** Record set follows **

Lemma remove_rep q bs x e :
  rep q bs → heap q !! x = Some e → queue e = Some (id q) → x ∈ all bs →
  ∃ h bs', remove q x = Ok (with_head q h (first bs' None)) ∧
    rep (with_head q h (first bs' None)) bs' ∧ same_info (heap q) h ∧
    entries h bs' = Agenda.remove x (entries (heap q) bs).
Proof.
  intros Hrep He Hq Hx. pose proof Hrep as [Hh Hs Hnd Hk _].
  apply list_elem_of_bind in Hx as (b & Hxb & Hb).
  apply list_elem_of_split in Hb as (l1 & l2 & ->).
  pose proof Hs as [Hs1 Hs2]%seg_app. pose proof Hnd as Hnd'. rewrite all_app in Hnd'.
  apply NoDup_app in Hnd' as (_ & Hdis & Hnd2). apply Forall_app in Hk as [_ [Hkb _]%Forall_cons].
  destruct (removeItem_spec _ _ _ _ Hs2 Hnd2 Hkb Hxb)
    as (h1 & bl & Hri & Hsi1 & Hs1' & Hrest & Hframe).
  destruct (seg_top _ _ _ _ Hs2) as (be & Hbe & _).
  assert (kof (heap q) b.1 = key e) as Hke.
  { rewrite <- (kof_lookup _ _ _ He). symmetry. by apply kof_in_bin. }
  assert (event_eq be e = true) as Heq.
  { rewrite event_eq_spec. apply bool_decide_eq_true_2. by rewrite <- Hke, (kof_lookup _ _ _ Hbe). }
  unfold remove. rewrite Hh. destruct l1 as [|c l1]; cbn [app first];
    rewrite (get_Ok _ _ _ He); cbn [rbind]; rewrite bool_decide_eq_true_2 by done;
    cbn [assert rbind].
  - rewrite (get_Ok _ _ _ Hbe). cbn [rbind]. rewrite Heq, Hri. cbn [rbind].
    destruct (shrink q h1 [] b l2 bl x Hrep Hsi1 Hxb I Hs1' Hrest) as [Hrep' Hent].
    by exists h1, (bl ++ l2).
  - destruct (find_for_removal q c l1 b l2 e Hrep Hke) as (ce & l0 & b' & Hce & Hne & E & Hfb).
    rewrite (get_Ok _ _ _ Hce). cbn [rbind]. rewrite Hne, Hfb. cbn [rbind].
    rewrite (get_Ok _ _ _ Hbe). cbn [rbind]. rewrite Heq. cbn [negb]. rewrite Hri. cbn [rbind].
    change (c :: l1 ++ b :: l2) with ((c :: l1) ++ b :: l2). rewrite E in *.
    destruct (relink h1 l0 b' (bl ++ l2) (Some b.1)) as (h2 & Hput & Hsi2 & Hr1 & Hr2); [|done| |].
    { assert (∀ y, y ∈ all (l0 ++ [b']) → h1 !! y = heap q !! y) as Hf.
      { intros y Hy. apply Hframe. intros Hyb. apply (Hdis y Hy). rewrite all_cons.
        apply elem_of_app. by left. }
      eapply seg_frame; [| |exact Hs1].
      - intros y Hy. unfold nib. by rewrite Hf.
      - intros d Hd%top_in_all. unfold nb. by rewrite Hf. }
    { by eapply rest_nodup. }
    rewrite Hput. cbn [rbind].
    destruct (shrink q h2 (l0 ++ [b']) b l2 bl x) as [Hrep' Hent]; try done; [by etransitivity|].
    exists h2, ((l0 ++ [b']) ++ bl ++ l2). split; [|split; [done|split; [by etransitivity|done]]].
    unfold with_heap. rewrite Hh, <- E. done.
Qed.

** End of Record set **
** Record set follows **

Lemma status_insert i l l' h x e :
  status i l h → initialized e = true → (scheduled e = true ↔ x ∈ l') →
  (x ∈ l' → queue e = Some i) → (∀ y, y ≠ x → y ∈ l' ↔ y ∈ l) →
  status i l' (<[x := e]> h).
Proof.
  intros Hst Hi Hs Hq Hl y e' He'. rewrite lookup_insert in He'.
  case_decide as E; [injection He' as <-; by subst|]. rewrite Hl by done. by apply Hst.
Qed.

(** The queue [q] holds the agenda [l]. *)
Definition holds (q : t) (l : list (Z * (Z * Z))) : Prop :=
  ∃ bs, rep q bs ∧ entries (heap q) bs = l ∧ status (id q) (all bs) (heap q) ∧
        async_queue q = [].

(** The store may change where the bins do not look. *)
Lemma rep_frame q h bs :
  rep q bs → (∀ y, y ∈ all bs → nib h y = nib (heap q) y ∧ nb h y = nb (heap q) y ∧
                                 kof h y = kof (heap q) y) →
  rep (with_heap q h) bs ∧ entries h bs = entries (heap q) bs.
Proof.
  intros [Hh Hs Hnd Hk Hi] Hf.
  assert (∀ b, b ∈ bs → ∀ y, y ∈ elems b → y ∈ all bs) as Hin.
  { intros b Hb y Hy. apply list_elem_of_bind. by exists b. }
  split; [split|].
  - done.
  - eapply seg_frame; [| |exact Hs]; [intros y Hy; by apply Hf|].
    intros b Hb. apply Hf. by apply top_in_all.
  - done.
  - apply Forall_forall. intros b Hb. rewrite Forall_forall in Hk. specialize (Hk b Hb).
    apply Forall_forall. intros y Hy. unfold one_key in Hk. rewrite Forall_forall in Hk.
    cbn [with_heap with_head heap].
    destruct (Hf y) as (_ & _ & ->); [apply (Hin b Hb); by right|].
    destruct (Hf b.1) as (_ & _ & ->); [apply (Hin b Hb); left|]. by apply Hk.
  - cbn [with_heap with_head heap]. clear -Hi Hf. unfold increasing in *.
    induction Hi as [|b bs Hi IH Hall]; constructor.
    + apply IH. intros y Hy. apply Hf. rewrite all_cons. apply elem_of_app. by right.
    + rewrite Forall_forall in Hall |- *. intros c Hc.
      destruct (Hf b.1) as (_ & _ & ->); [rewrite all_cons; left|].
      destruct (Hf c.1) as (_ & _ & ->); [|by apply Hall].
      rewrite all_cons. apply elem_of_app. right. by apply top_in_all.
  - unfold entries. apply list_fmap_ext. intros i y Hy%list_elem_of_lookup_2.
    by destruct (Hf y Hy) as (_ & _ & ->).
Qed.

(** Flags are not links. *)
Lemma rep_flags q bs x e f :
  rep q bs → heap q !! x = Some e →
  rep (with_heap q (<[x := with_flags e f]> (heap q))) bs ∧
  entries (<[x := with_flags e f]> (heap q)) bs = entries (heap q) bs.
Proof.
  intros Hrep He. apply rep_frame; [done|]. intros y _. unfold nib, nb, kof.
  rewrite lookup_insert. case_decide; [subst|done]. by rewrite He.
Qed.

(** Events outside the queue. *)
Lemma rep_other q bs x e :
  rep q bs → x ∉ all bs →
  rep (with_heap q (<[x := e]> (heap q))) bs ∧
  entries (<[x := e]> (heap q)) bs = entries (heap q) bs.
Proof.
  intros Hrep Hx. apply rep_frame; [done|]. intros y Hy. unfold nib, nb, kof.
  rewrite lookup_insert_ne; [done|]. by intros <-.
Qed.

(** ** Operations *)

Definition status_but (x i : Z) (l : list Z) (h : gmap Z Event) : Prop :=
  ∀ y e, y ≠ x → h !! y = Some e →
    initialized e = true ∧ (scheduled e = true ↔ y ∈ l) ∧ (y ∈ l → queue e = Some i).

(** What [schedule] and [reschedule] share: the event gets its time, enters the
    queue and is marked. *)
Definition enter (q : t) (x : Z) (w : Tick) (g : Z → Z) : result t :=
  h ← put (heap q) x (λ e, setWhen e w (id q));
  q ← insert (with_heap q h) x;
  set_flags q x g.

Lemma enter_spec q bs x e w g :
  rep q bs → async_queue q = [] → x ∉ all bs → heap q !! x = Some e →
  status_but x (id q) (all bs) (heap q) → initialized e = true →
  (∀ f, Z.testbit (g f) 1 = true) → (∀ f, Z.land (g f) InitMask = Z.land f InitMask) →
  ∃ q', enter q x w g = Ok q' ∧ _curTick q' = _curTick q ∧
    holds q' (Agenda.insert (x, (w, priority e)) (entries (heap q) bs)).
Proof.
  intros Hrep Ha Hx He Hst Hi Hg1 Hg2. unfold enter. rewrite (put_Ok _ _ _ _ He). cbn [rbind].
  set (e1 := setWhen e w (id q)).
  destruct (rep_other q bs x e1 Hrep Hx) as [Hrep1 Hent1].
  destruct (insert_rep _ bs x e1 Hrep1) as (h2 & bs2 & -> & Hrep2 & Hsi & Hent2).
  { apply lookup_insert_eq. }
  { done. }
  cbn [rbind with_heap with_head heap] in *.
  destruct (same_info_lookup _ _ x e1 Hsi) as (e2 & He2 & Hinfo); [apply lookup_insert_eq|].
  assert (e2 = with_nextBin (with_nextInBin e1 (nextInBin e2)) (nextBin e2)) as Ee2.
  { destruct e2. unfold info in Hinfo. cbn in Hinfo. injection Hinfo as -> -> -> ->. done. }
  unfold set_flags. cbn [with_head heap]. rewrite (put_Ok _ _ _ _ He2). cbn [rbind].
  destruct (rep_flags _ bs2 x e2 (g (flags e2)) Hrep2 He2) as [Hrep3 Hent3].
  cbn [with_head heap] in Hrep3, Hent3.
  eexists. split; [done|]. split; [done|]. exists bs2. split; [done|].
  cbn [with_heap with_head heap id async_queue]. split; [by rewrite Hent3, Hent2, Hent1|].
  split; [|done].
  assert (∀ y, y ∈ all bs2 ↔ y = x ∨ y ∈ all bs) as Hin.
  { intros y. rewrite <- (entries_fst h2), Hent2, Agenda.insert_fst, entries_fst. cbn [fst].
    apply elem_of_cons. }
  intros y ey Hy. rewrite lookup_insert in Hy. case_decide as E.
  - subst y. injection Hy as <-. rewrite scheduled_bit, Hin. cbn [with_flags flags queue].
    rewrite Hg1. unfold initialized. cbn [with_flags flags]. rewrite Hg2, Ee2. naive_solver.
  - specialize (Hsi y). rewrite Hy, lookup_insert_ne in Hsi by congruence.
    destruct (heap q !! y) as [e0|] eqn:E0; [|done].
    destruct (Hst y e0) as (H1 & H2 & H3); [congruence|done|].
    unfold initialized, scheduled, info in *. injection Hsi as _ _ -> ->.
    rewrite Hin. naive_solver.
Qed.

** End of Record set **

Nothing but the lines above from the one containing "cbn [rbind with_heap with_head heap] in *." through the one containing "unfold initialized, scheduled, info" should appear in the answer, each repeated exactly.

  cbn [rbind with_heap with_head heap] in *.
  destruct (same_info_lookup _ _ x e1 Hsi) as (e2 & He2 & Hinfo); [apply lookup_insert_eq|].
  assert (e2 = with_nextBin (with_nextInBin e1 (nextInBin e2)) (nextBin e2)) as Ee2.
  { destruct e2. unfold info in Hinfo. cbn in Hinfo. injection Hinfo as -> -> -> ->. done. }
  unfold set_flags. cbn [with_head heap]. rewrite (put_Ok _ _ _ _ He2). cbn [rbind].
  destruct (rep_flags _ bs2 x e2 (g (flags e2)) Hrep2 He2) as [Hrep3 Hent3].
  cbn [with_head heap] in Hrep3, Hent3.
  eexists. split; [done|]. split; [done|]. exists bs2. split; [done|].
  cbn [with_heap with_head heap id async_queue]. split; [by rewrite Hent3, Hent2, Hent1|].
  split; [|done].
  assert (∀ y, y ∈ all bs2 ↔ y = x ∨ y ∈ all bs) as Hin.
  { intros y. rewrite <- (entries_fst h2), Hent2, Agenda.insert_fst, entries_fst. cbn [fst].
    apply elem_of_cons. }
  intros y ey Hy. rewrite lookup_insert in Hy. case_decide as E.
  - subst y. injection Hy as <-. rewrite scheduled_bit, Hin. cbn [with_flags flags queue].
    rewrite Hg1. unfold initialized. cbn [with_flags flags]. rewrite Hg2, Ee2. naive_solver.
  - specialize (Hsi y). rewrite Hy, lookup_insert_ne in Hsi by congruence.
    destruct (heap q !! y) as [e0|] eqn:E0; [|done].
    destruct (Hst y e0) as (H1 & H2 & H3); [congruence|done|].
    unfold initialized, scheduled, info in *. injection Hsi as _ _ -> ->.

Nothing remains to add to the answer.